You’ve recuperated, but you’re far from recovered.  You’re far from feeling good.  And you start to wonder – can you ever feel that sense of true well-being again?

Gail and so many women like her are searching for something more than this “half-life.”   They want to find a way back from pain and fatigue – to at very least feel contented with their lives — even in the face of their physical symptoms, and the worries and stresses that come with them.

And here’s what’s most impressive: women like Gail don’t want to commiserate about their illness or symptoms or tell war stories about what treatments or surgeries they’ve had. They’re more interested in the next leg of the journey.  They’re more interested in finding hope and change.  They want to know: medical science may have saved my life, but what will make a life with pain feel joyful again?

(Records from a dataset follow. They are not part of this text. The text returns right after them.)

(* ===== verification/Prelude.v ===== *)
(** * Verification of the qWDTT client

    qWDTT is a VPN client that carries WireGuard (or raw IP) packets through TURN relays of a call
    service.  It fetches TURN credentials from the service, solving captchas on the way; opens
    several dozen relay sessions ("workers"), each obfuscated as RTP; spreads the packets of the
    tunnel over the workers; and asks the server for the tunnel's configuration through one of them.
    Around this core is a command line with profiles, subscriptions, bypass lists, and daemons that
    hold the connections.  This library models the Go code of [src/] and proves what makes it correct.

    ** The core (src/internal/core/) and how its parts interact

    [core.go] validates the configuration, plans the workers and starts groups of nine
    ([CoreRuntime.v]; [CoreStart.v] is the start with what it acquires and releases, and the end of a
    run).  A group ([group.go]; [WorkerGroup.v] for its decisions, [GroupRun.v] for the
    groups over time, [Hashes.v]) fetches credentials
    ([creds.go]; [Creds.v] for the cache and the throttle, [TokenChain.v] for the request chains,
    [VkErrors.v] for the errors and the reading of responses), which may need a captcha
    ([CaptchaChain.v] chooses a solver, [Captcha.v] is the automatic one, [Slider.v] its slider
    puzzle, [Cursor.v] the track of the cursor on it, [Form.v] the form encoding; [Requests.v] makes
    the solver's HTTP requests and [ChainRequests.v] those for credentials, [Browsers.v] holds the
    browser identities they show, [profiles.go]; [Names.v] makes up names, [namegen.go]), and runs the sessions of its workers ([session.go]).  A
    session connects ([Session.v], [SessionRun.v] from start to end with what it acquires and
    releases) through a TURN relay either under DTLS or directly ([DirectConn.v]), in both cases
    through the packet obfuscation of [obfs.go] ([Obfs.v]) and its replay window ([Replay.v]); one
    worker asks for the configuration ([protocol.go]; [Protocol.v], [WgConfig.v]); then the
    goroutines of the session run ([SessionLoop.v], [Farewell.v] the one of raw mode) beside the dispatcher ([dispatcher.go];
    [Dispatcher.v]) that spreads packets over the workers.  [Dns.v] holds the DNS settings and DNS
    over HTTPS ([doh.go], [creds.go]), whose TLS is in [Dialing.v], [Router.v] the bypass router of the SOCKS server
    ([socks_router.go]) and [Runner.v] the server itself ([wireproxy_runner.go]).  In raw mode the
    core makes a TUN device of its own ([tun_linux.go]; [RawTun.v], with its nftables rule in
    [NftRule.v]).

    ** The client (src/) and how its parts interact

    - Data: [Url.v] and [Links.v] (server links, [url_parser.go]), [Profiles.v] (profiles and state
      files, [profile.go], [config.go]), [SplitCfg.v] (the state file of a running profile), [Subscription.v] and [Fetch.v] ([subscription.go],
      [translit.go]),
      [BlFiles.v] (bypass lists), [Paths.v] (spellings of a file's path), [Ip.v] (addresses and
      networks, package net).
    - The kernel: [WgParse.v] reads a WireGuard configuration, [Tunnel.v] is the interface with its
      addresses and routes ([wireguard_linux.go]), [Dialing.v] has the probes of a tunnel.
    - Connections: [Connect.v] is one session of a profile ([connect.go], [tryConnectProfile]),
      [Supervisor.v] the connect command and the daemon that runs sessions, [Control.v] the
      daemon's control socket ([captcha_socket.go]), [Running.v] what commands find out about
      daemons ([utils.go]), [Usage.v] the statistics they print and the choice of a profile, [Disconnect.v] how they are stopped,
      [Listen.v] the address of the SOCKS server.  [Process.v] is the daemon as a process: its
      files, the fork with its parent, its signals ([daemon.go], [connect.go]); [Monitor.v] watches
      for suspensions and spaces the notifications ([suspend.go], [notify.go]).
    - Self-test ([test.go]): [SelfTest.v] is the test of one profile or link, [TestCmd.v] the
      command that selects what is tested.
    - The command line ([commands.go]): [Flags.v] parses it, [Targets.v] selects profiles,
      [Commands.v] changes them, [Listing.v] lists them, [Share.v] and [Import.v] write and read
      them, [SubCommands.v] handles subscriptions ([SubReport.v] is what it shows), [BlCommand.v] bypass lists, [Cli.v] dispatches
      ([cli.go]), completes words and shows logs, [Debug.v] reports what runs.

    ** Shared files

    - [Prelude.v] (this file): integers with their wrap-around, errors, tactics ([propify],
      [split_guard], [split_option]), the hint database [qwdtt], lemmas on lists and sets.
    - [Bytes.v]: big-endian fields and slices.  [GoStrings.v], [Chars.v]: the functions of packages
      strings and strconv the client uses, on byte strings, with their round trips.  [Net.v]:
      SplitHostPort and JoinHostPort.  [Regex.v]: leftmost-first matching.  [Hashing.v]:
      hexadecimal, base64, SHA-256.  [Sorting.v]: a stable sort.  [Json.v]: decoded JSON values and
      exact float64 numbers.  [Effects.v]: the state monad and its rules [sat] and [keeps].
      [Threads.v]: programs as trees of atomic calls, their interleavings by a schedule, and what a
      program ensures whatever another one does between its calls ([wp]).

    ** Correspondence

    State is explicit: a Go struct is a Record, a method a function from the record and its arguments
    to the new record and its result; a call that can fail returns [result] or [option].  Goroutines
    that share state are steps of a relation on the shared state, one step per atomic section: the
    dispatcher ([Dispatcher.step]), the election of the configuration request ([WorkerGroup.gstep]),
    the goroutines of a session ([SessionLoop]), the shutdown of the core ([CoreRuntime.rstep]);
    or two programs run by every schedule, as the configuration of the raw device and the end of its
    session are ([RawTun.raw_session]).
    Time, randomness, the network, DTLS and TURN are arguments: a function from the place of a call
    to its outcome, so that equal calls may have different outcomes.

    Code that calls the system runs in a state monad whose state holds the history of the calls made
    so far; what a call returns is a function of that history, given by a type class: [Tunnel.World]
    (netlink, clock, caches), [Connect.Host] (profiles and the core, as a session sees them),
    [Supervisor.Daemon] (signals, wake-ups, time), [SelfTest.Tested] (what a test asks the core and
    the files), [Disconnect.Machine] (processes and pid files).
    Commands on files run over a map from paths to contents, with [Profiles.Disk] saying which
    writes fail.  Other interfaces: [Obfs.Cipher] with [Obfs.CipherLaws] (ChaCha20-Poly1305, from
    golang.org/x/crypto), [Slider.FloatOps] and [Slider.FloatOrder] (float64), [VkErrors.GoLib]
    (verbs %v and %q, URL queries, JSON text), [Captcha.CaptchaLib] (JSON text, image decoding, the random
    cursor track, which is [Cursor.v] with [Cursor.TrackFloat] for its rounding), [GoStrings.Unicode] (lower case
    outside ASCII).  Each law is shown satisfiable by a concrete instance, used by the witnesses.

    ** What is shown

    - Packets: wrapping and unwrapping are inverse, nonces are never reused, only authenticated bytes
      come out, the replay window implements a sliding window over packet counters, and both the
      direct connection and the DTLS relay deliver each packet it lets through exactly once, until a
      datagram that is longer than the direct connection's buffer ends the reading.
    - Dispatcher and sessions: no interleaving faults or loses count; a packet goes to one worker;
      a session releases what it acquired on every path, its goroutines end, the writer keeps the
      order of the packets.
    - Credentials: the cache serves only fresh credentials of its link, fetches are spaced, the
      chains and their captcha loop end within fixed bounds, fatal answers stop at once.
    - Captcha: the slider's concurrent ranking equals a sequential one; the proof of work finds the
      first nonce; solvers are tried in one order, up to the first token, and old answers are never
      used; the cursor's track has its shape for all random numbers; the requests of a solver and of
      a token chain have exactly the headers of their place.  The steps of a chain show one browser;
      the solver takes one of its own for each attempt.
    - Workers: one configuration request at a time, the retry decisions after each kind of error, the
      partition of the workers; groups get credentials one after another; after a stop they take a
      bounded number of steps, and end once the calls they wait for have returned (a request for
      credentials or a captcha is not cancelled by the stop); the core starts with all it needs or
      with nothing left behind; configurations reach the tunnel unchanged or patched.
    - Routes: a failed setup is undone, a reload replaces the bypass routes; a session, the daemon
      and a self-test ask for the deletion of every route they added, so that those left are the ones
      whose deletion the kernel refused ([Tunnel.kernel_routes], [refused]), and disconnect for the
      deletion of every recorded one.  A reload during or after the daemon's last removal leaves
      routes ([Supervisor.late_reload_leaves_routes]).  Whatever fails, and however the configuration
      and the end of a raw session interleave, its interface and routes go; its nftables table goes
      when the configuration was done with before.  The raw device routes each half of IPv4 that had
      no route before, its rule changes only the segment size of new connections, and the SOCKS
      server releases what it holds, but not the device of a start that failed inside wireproxy.
    - Processes: in every order of signals and sessions no channel is closed twice and a session that
      runs is told to switch; the parent's wait ends; a resume is noticed, notices are a minute apart;
      what a daemon writes about itself is what commands read.
    - Daemons: attempts of profiles with one device identifier of their own are spaced (those that
      use the machine's are not), autoswitch tries its profiles in turn, stopped daemons are dead,
      with --all those of all profiles, requests over the control socket arrive, and an edited bypass list is
      reloaded by the daemon that uses it.
    - Commands: flags may stand anywhere; each target of a command is treated as if it were alone;
      removal, renaming and updates touch what they name and nothing else; imports never take the
      name of a loadable profile; a dry run announces what the import does; links are read back; the
      test command tests exactly the selected profiles, and a test passes only for an answer.
    - Faults found on the way are theorems or examples too, such as [Replay.replay_after_wrap],
      [Captcha.dead_session_unreachable], [CoreRuntime.stats_after_close],
      [Hashes.join_link_panics], [Disconnect.no_order] and [BlCommand.init_overwrites].

    ** Bounds and fuel

    [TokenChain.captcha_loop] runs on fuel: four rounds are enough and more change nothing
    ([token_chain_terminates]).  [Captcha.show_loop]: two rounds are enough
    ([captcha_shows_bounded]); [solveOnce] gives it three.  [Captcha.pow_search] recurses on a binary
    number, the 10,000,000 nonces of the code.  [DirectConn.read_all] needs one round per relay
    result, [GoStrings.digits_fuel] one per bit, the trimming functions one per byte.  The searches
    for a free name ([Subscription.free_name], [import_name]) get one round more than there are
    files, which is enough ([name_search_ends]).  The daemon may run for ever, so
    [Supervisor.rounds] and [retry] bound the rounds and the reconnections: the safety theorems hold
    for every bound, and [autoswitch_round_robin] that a daemon whose bound is used up is at the
    profile whose turn it is, reconnecting after as many resumes.  [RawTun.setup_steps]: the setup of
    the raw device makes at most nine calls ([configuring_short]).  The first
    loop of [Cursor.track] draws its bound again and has at most three turns; [Process.waitForSocket]
    needs one look at the clock for every 50 ms and two more ([socket_wait_ends]).

    ** Not modelled

    Log lines, help and printed texts, except where they are data for another part; sockets; the
    printing of statistics ([stats.go]); the calls of the D-Bus and of the library that forks; pion's
    TURN and DTLS; the HTTP clients; QR codes; functions that nothing calls (in [daemon.go]).  A
    reload over the control socket is one step between two others of the daemon. *)

From Stdlib Require Import ZArith Lia.
From stdpp Require Import base gmap sets list strings.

When pain narrows our focus and we lose sight of joy, how can we find our way back again?

The Last Best Cure is my answer to that question. Gail is Countdown Reason # 39.

 

4 Responses

  1. There are so many of us that are sipping that same cup of tea and wondering where we are headed and if this is as good as it is ever going to be and feeling a bit cheated. This long journey I have taken is not something I could have ever foreseen. The utter failure of my always healthy body to recover is still a shock. There are so many feelings and thoughts that one could never anticipate when you deal with chronic pain and illness. I am waiting for this new book to give me some renewed hope.

  2. Pat, thank you for sharing your experience. You’ve beautifully expressed what so many feel, sipping from that tea cup. I so hope that The Last Best Cure helps you to start heading on a new journey toward healing. I can’t wait to share it with you.